» WHAT THE EXERCISE ASKS:
Filter the data for lines with the word "eapply", then copy every line so identified.

» DATASET:

Ltac join_step := first [rewrite ok_lift | rewrite mem_lift | rewrite fail_lift | idtac];
  first [apply lift_join; intros ? ?; case_match_last | reflexivity | match goal with |- _ = _ ?s => by destruct s end]
with case_match_last := repeat match goal with p : (_ * _)%type |- _ => destruct p end.
Ltac same_run := repeat (join_step; try done).

Lemma sim_bin_at t e s : straight t e s (j_bin_at pcrel f) i_bin_at.
Proof using HL.
  unfold j_bin_at, i_bin_at. do 3 operand. register. unfold get_int. eapply trl_ext; [apply bind_assoc|]. register.
  apply trl_ext with (i' := v ← on_api (a_bin_at x x0); _ ← fr_set a v; next); [unfold a_bin_at; same_run|].
  helper_val ltac:(apply h_bin_at). by apply straight_def.
Qed.

Lemma sim_bin_unary fuel t e s :
  straight t e s (j_bin_unary pcrel f op.BIN_FROM_LIST) (i_bin_from_list fuel) /\
  straight t e s (j_bin_unary pcrel f op.BIN_TO_LIST) (i_bin_to_list fuel) /\
  straight t e s (j_bin_unary pcrel f op.BIN_SIZE) i_bin_size /\
  straight t e s (j_bin_unary pcrel f op.BUF_TO_BIN) i_buf_to_bin /\
  straight t e s (j_bin_unary pcrel f op.BIN_TO_BUF) i_bin_to_buf.
Proof using HL.
  unfold j_bin_unary, i_bin_from_list, i_bin_to_list, i_bin_size, i_buf_to_bin, i_bin_to_buf, get_int.
  split_and!; do 2 operand.
  - register. decide_ops.
    apply trl_ext with (i' := v ← on_api (a_bin_from_list fuel x); _ ← fr_set a v; next); [unfold a_bin_from_list; same_run|].
    helper_val ltac:(apply (h_bin_from_list fuel)). by apply straight_def.
  - register. decide_ops.
    apply trl_ext with (i' := v ← on_api (a_bin_to_list fuel x); _ ← fr_set a v; next); [unfold a_bin_to_list; same_run|].
    helper_val ltac:(apply (h_bin_to_list fuel)). by apply straight_def.
  - register. decide_ops.
    apply trl_ext with (i' := v ← on_api (a_bin_size x); _ ← fr_set a v; next); [unfold a_bin_size; same_run|].
    helper_val ltac:(apply h_bin_size). by apply straight_def.
  - eapply trl_ext; [apply bind_assoc|]. register. decide_ops.
    apply trl_ext with (i' := v ← on_api (a_buf_to_bin x); _ ← fr_set a v; next); [unfold a_buf_to_bin; same_run|].
    helper_val ltac:(apply h_buf_to_bin). by apply straight_def.
  - register. decide_ops. helper_val ltac:(apply h_bin_to_buf). by apply straight_def.
Qed.

Lemma sim_cat fuel t e s :
  straight t e s (j_cat pcrel f op.BIN_CAT) (i_bin_cat fuel) /\ straight t e s (j_cat pcrel f op.LIST_CAT) (i_list_cat fuel).
Proof using HL.
  unfold j_cat, i_bin_cat, i_list_cat. split; do 3 operand; do 2 register; decide_ops.
  - apply trl_ext with (i' := v ← on_api (a_bin_cat fuel x x0); _ ← fr_set a v; next); [unfold a_bin_cat; same_run|].
    helper_val ltac:(apply (h_bin_cat fuel)). by apply straight_def.
  - apply trl_ext with (i' := v ← on_api (a_list_cat fuel x x0); _ ← fr_set a v; next); [unfold a_list_cat; same_run|].
    helper_val ltac:(apply (h_list_cat fuel)). by apply straight_def.
Qed.

Lemma sim_bin_part fuel t e s : straight t e s (j_bin_part pcrel f) (i_bin_part fuel).
Proof using HL.
  unfold j_bin_part, i_bin_part. do 4 operand. register. apply get_ints_early. do 2 register.
  apply trl_ext with (i' := v ← on_api (a_bin_part fuel x x0 x1); _ ← fr_set a v; next); [unfold a_bin_part; same_run|].
  helper_val ltac:(apply (h_bin_part fuel)). by apply straight_def.
Qed.

Lemma sim_map_get t e s : straight t e s (j_map_get pcrel f) i_map_get.
Proof using HL.
  unfold j_map_get, i_map_get. do 3 operand. do 2 register. eapply trl_ext; [apply mem_lift|].
  helper_val ltac:(apply h_map_get). by apply straight_def.
Qed.

Lemma sim_map_put fuel t e s : straight t e s (j_map_put pcrel f) (i_map_put fuel).
Proof using HL.
  unfold j_map_put, i_map_put. do 4 operand. do 3 register.
  apply trl_ext with (i' := v ← on_api (a_map_put fuel x x0 x1); _ ← fr_set a v; next); [unfold a_map_put; same_run|].
  helper_val ltac:(apply (h_map_put fuel)). by apply straight_def.
Qed.

Lemma trl_pairs n : forall t e s,
  trl t e s (collect n (rk ← on_dec (dec_u8 (code f)); rv ← on_dec (dec_u8 (code f)); k ← use_reg rk; v ← use_reg rv; mret [k; v]))
    (collect n (rk ← fr_u8; rv ← fr_u8; k ← fr_get rk; v ← fr_get rv; mret (k, v)))
    (fun vss kvs t' e' => Forall2 (has t' e') (concat vss) (flat kvs) /\ length kvs = n).
Proof using Type.
  induction n as [|n IH]; intros t e s; cbn [collect]; [by apply trl_ret|].
  eapply trl_bind with (Q := fun vs kv t' e' => Forall2 (has t' e') vs [kv.1; kv.2]); [apply _..| |].
  { do 2 operand. do 2 register. apply trl_ret. vals_in. }
  intros vs kv t1 e1 s1 G1 V1 H1. eapply trl_bind; [apply _..|apply IH|].
  cbn. intros vss kvs t2 e2 s2 G2 V2 [H2 N2]. carry G2 V2. apply trl_ret. split; [|cbn; lia].
  change (flat (kv :: kvs)) with ([kv.1; kv.2] ++ flat kvs). by apply Forall2_app.
Qed.

Lemma sim_map_new fuel t e s : straight t e s (j_map_new pcrel f) (i_map_new fuel).
Proof using HL.
  unfold j_map_new, i_map_new. do 2 operand. eapply trl_bind; [apply _..|apply trl_pairs|].
  cbn beta. intros vss kvs t2 e2 s2 G2 V2 [Hvs Hn]. spilled. emitted ltac:(apply trl_iconst). rewrite wrap_small in Hv by lia.
  replace a0 with (zlen kvs) in Hv by (unfold zlen; lia).
  helper_val ltac:(apply (h_map_new fuel); by rewrite K1). by apply straight_def.
Qed.

(** The constant bytes of [BIN_NEW] stay in the bytecode; the code passes their address. *)
Lemma trl_pool {A B} len (k : Z -> TM A) (k' : list byte -> IM B) t e s Q :
  (forall p, Grows m ar_of pcrel (k p)) -> 0 <= len -> 0 <= tx_pc t ->
  (forall bytes t' s', slice (code f) (tx_pc t) (tx_pc t + zlen bytes) = Some bytes -> zlen bytes = len -> grow t t' ->
    trl t' e s' (k (tx_pc t)) (k' bytes) Q) ->
  trl t e s
    (t0 ← get; _ ← fail_if (bool_decide (tx_pc t0 + len > zlen (code f))) BadBytecode; _ ← modify (set_pos (tx_pc t0 + len)); k (tx_pc t0))
    (b ← fr_bytes len; k' b) Q.
Proof using Type.
  intros Gk Hl Hp Hk a t' H Hw Hb Ha. minv. injection Hc as <- <-. injection Hc1 as <- <-.
  apply bool_decide_eq_false in Hb0. destruct (slice (code f) (tx_pc t) (tx_pc t + len)) as [bytes|] eqn:Hs.
  2:{ unfold slice in Hs. case_bool_decide as Hn; [done|]. exfalso. apply Hn. lia. }
  assert (Hlen : zlen bytes = len).
  { unfold slice in Hs. case_bool_decide; [|done]. injection Hs as <-. unfold zlen in *. rewrite length_take, length_drop. lia. }
  set (t1 := set_pos (tx_pc t + len) t) in *.
  assert (K1 : keeps m ar_of pcrel t t1) by (split; [by destruct Hw|split; try done; by left]).
  specialize (Hk bytes t1 (set_pc (tx_pc t + len) s)). rewrite Hlen in Hk. specialize (Hk Hs eq_refl (proj2 K1)).
  destruct Ha as [A1 A2 A3 A4 A5 A6].
  assert (A' : agrees f trap t1 e (set_pc (tx_pc t + len) s)) by by split.
  specialize (Hk a t' H (proj1 K1) Hb A'). unfold fr_bytes. unfold mbind, M_bind in *. cbn. rewrite A1, <- A2, Hs. cbn. exact Hk.
Qed.

Lemma sim_bin_new fuel t e s : straight t e s (j_bin_new pcrel f (code_ptr fn_idx)) (i_bin_new fuel).
Proof using HL Hf.
  unfold j_bin_new, i_bin_new. do 2 operand. cbv zeta.
  apply (trl_pool a0 (fun p => pv ← iconst (swrap 64 (code_ptr fn_idx + p)); lv ← iconst a0;
    v ← call_val pcrel Helper.BinConst [pv; lv]; def_reg a v)); [apply _|lia..|].
  intros bytes t2 s2 Hs Hn G2. carry G2 (fun (v : Z) (_ : v < ir_vals (tx_b t1)) => eq_refl (vals e1 !! v)).
  emitted ltac:(apply trl_iconst). emitted ltac:(apply trl_iconst).
  rewrite wrap_swrap in Hv. rewrite (wrap_small _ a0), <- Hn in Hv0 by lia.
  helper_val ltac:(eapply (h_bin_const fuel); eassumption). by apply straight_def.
Qed.
End arms.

» ANSWER:
  unfold j_bin_at, i_bin_at. do 3 operand. register. unfold get_int. eapply trl_ext; [apply bind_assoc|]. register.
  - eapply trl_ext; [apply bind_assoc|]. register. decide_ops.
  unfold j_map_get, i_map_get. do 3 operand. do 2 register. eapply trl_ext; [apply mem_lift|].
  eapply trl_bind with (Q := fun vs kv t' e' => Forall2 (has t' e') vs [kv.1; kv.2]); [apply _..| |].
  intros vs kv t1 e1 s1 G1 V1 H1. eapply trl_bind; [apply _..|apply IH|].
  unfold j_map_new, i_map_new. do 2 operand. eapply trl_bind; [apply _..|apply trl_pairs|].
  helper_val ltac:(eapply (h_bin_const fuel); eassumption). by apply straight_def.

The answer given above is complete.